** About this exercise **
Report every line of the records that includes the word "takes".

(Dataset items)

Lemma pipe_other_ntf p p' e : pipe_other p p' e → p_n p' = wt_after e (p_n p).
Proof.
  destruct 1 as [p m Hm|p b|p|p]; simpl; [| |done|done].
  - destruct (pipe_read_effect m p Hm) as [[-> ->]|[-> ?]]; [done|].
    zcases; [done|lia].
  - destruct (pipe_write_effect b p) as [[-> ->]|[-> ?]]; [done|].
    zcases; [done|lia].
Qed.

(** A silent operation changed nothing. *)
Lemma pipe_other_silent p p' : pipe_other p p' Silent → p' = p.
Proof.
  inversion 1 as [? m Hm He|? b He| |]; subst.
  - destruct (pipe_read_effect m p Hm) as [[-> _]|[_ ?]]; [done|].
    zcases; [done|lia].
  - destruct (pipe_write_effect b p) as [[-> _]|[_ ?]]; [done|].
    zcases; [done|lia].
Qed.

Definition pipe_try_read (n : Z) (p : pipe) : option pipe :=
  if (pipeReader_read n p).1.2 =? EAGAIN then None else Some (pipeReader_read n p).2.
Definition pipe_try_write (b : bytes) (p : pipe) : option pipe :=
  if (pipeWriter_write b p).1.2 =? EAGAIN then None else Some (pipeWriter_write b p).2.

#[export] Instance pipe_read_wait (n : Z) : Waitable pipe := {
  wt_ntf := p_n; wt_set_ntf := λ m p, p <| p_n := m |>;
  wt_try := pipe_try_read n; wt_op := pipe_other }.
#[export] Instance pipe_write_wait (b : bytes) : Waitable pipe := {
  wt_ntf := p_n; wt_set_ntf := λ m p, p <| p_n := m |>;
  wt_try := pipe_try_write b; wt_op := pipe_other }.

Lemma pipe_read_wait_laws (n : Z) : 0 ≤ n → @WaitableLaws pipe (pipe_read_wait n).
Proof.
  intros Hn. constructor; simpl.
  - done.
  - intros m p. unfold pipe_try_read, pipeReader_read. simpl.
    rewrite <- !not_eq_None_Some. zcases; done.
  - apply pipe_other_ntf.
  - intros p p' e Ho Hno Hyes ->. apply pipe_other_silent in Ho as ->.
    rewrite Hno in Hyes. by apply is_Some_None in Hyes.
  - intros p p'. unfold pipe_try_read. zcase; [done|]. intros [= <-].
    destruct (pipe_read_effect n p Hn) as [[-> _]|[-> _]]; auto.
Qed.

Lemma pipe_write_wait_laws (b : bytes) : @WaitableLaws pipe (pipe_write_wait b).
Proof.
  constructor; simpl.
  - done.
  - intros m p. unfold pipe_try_write, pipeWriter_write. simpl.
    rewrite <- !not_eq_None_Some. zcases; simpl; zcases; done.
  - apply pipe_other_ntf.
  - intros p p' e Ho Hno Hyes ->. apply pipe_other_silent in Ho as ->.
    rewrite Hno in Hyes. by apply is_Some_None in Hyes.
  - intros p p'. unfold pipe_try_write. zcase; [done|]. intros [= <-].
    destruct (pipe_write_effect b p) as [[-> _]|[-> _]]; auto.
Qed.

(** * Properties *)

(** C1. A pipe is a bounded first-in first-out byte stream: whatever is done to a
    new pipe, the bytes read so far followed by the bytes in the buffer are the
    bytes written so far, in order, and the buffer never exceeds the pipe's
    capacity. *)
Theorem pipe_stream (os : list pipe_op) :
  pipe_reads_ok os →
  let '(rs, p) := pipe_run os newPipe in
  concat (res_read <$> rs) ++ p_buf p = concat (res_written <$> rs)
  ∧ zlen (p_buf p) ≤ pipeCapacity.
Proof.
  intros Hos. pose proof (pipe_run_stream os newPipe Hos) as Hs.
  pose proof (pipe_run_wf os newPipe Hos) as Hw.
  destruct (pipe_run os newPipe) as [rs p]. split; [done|]. by apply Hw.
Qed.

Lemma pipe_stream_witness :
  let '(rs, p) := pipe_run [PWrite [1;2;3]; PRead 2; PWrite [4]; PCloseWrite; PRead 9; PRead 9] newPipe in
  concat (res_read <$> rs) ++ p_buf p = concat (res_written <$> rs)
  ∧ zlen (p_buf p) ≤ pipeCapacity.
Proof.
  apply (pipe_stream [PWrite [1;2;3]; PRead 2; PWrite [4]; PCloseWrite; PRead 9; PRead 9]).
  repeat constructor; simpl; lia.
Defined.

(** A write of at most PIPE_BUF bytes on a pipe that still has a reader is all
    or nothing: it takes every byte, or it would block and changes nothing;
    a longer write takes as much as fits and blocks only on a full pipe. *)
Theorem pipe_write_atomic (b : bytes) (p : pipe) :
  p_readers p ≠ 0 → b ≠ [] →
  let '((n, e), p') := pipeWriter_write b p in
  (e = 0 ∧ 0 < n ∧ p_buf p' = p_buf p ++ ztake n b ∧
     (zlen b ≤ pipeAtomic → n = zlen b) ∨
   e = EAGAIN ∧ n = 0 ∧ p' = p ∧ pipeCapacity - zlen (p_buf p) < Z.min (zlen b) pipeAtomic).
Proof.
  intros Hr Hb. apply zlen_pos in Hb. unfold pipeWriter_write.
  assert (0 < pipeAtomic) by done.
  zcases; try lia;
    first [right; repeat split; (done || zlia) | left; repeat split; (done || zlia)].
Qed.

Lemma pipe_write_atomic_witness :
  let p := Pipe (zrepeat 65533 7) 1 1 new_notifier in
  let '((n, e), p') := pipeWriter_write [1;2;3;4] p in
  (e = 0 ∧ 0 < n ∧ p_buf p' = p_buf p ++ ztake n [1;2;3;4] ∧
     (zlen [1;2;3;4] ≤ pipeAtomic → n = zlen [1;2;3;4]) ∨
   e = EAGAIN ∧ n = 0 ∧ p' = p ∧
   pipeCapacity - zlen (p_buf p) < Z.min (zlen [1;2;3;4]) pipeAtomic).
Proof.
  apply (pipe_write_atomic [1;2;3;4] (Pipe (zrepeat 65533 7) 1 1 new_notifier)); done.
Defined.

** Response to this task **
    or nothing: it takes every byte, or it would block and changes nothing;
    a longer write takes as much as fits and blocks only on a full pipe. *)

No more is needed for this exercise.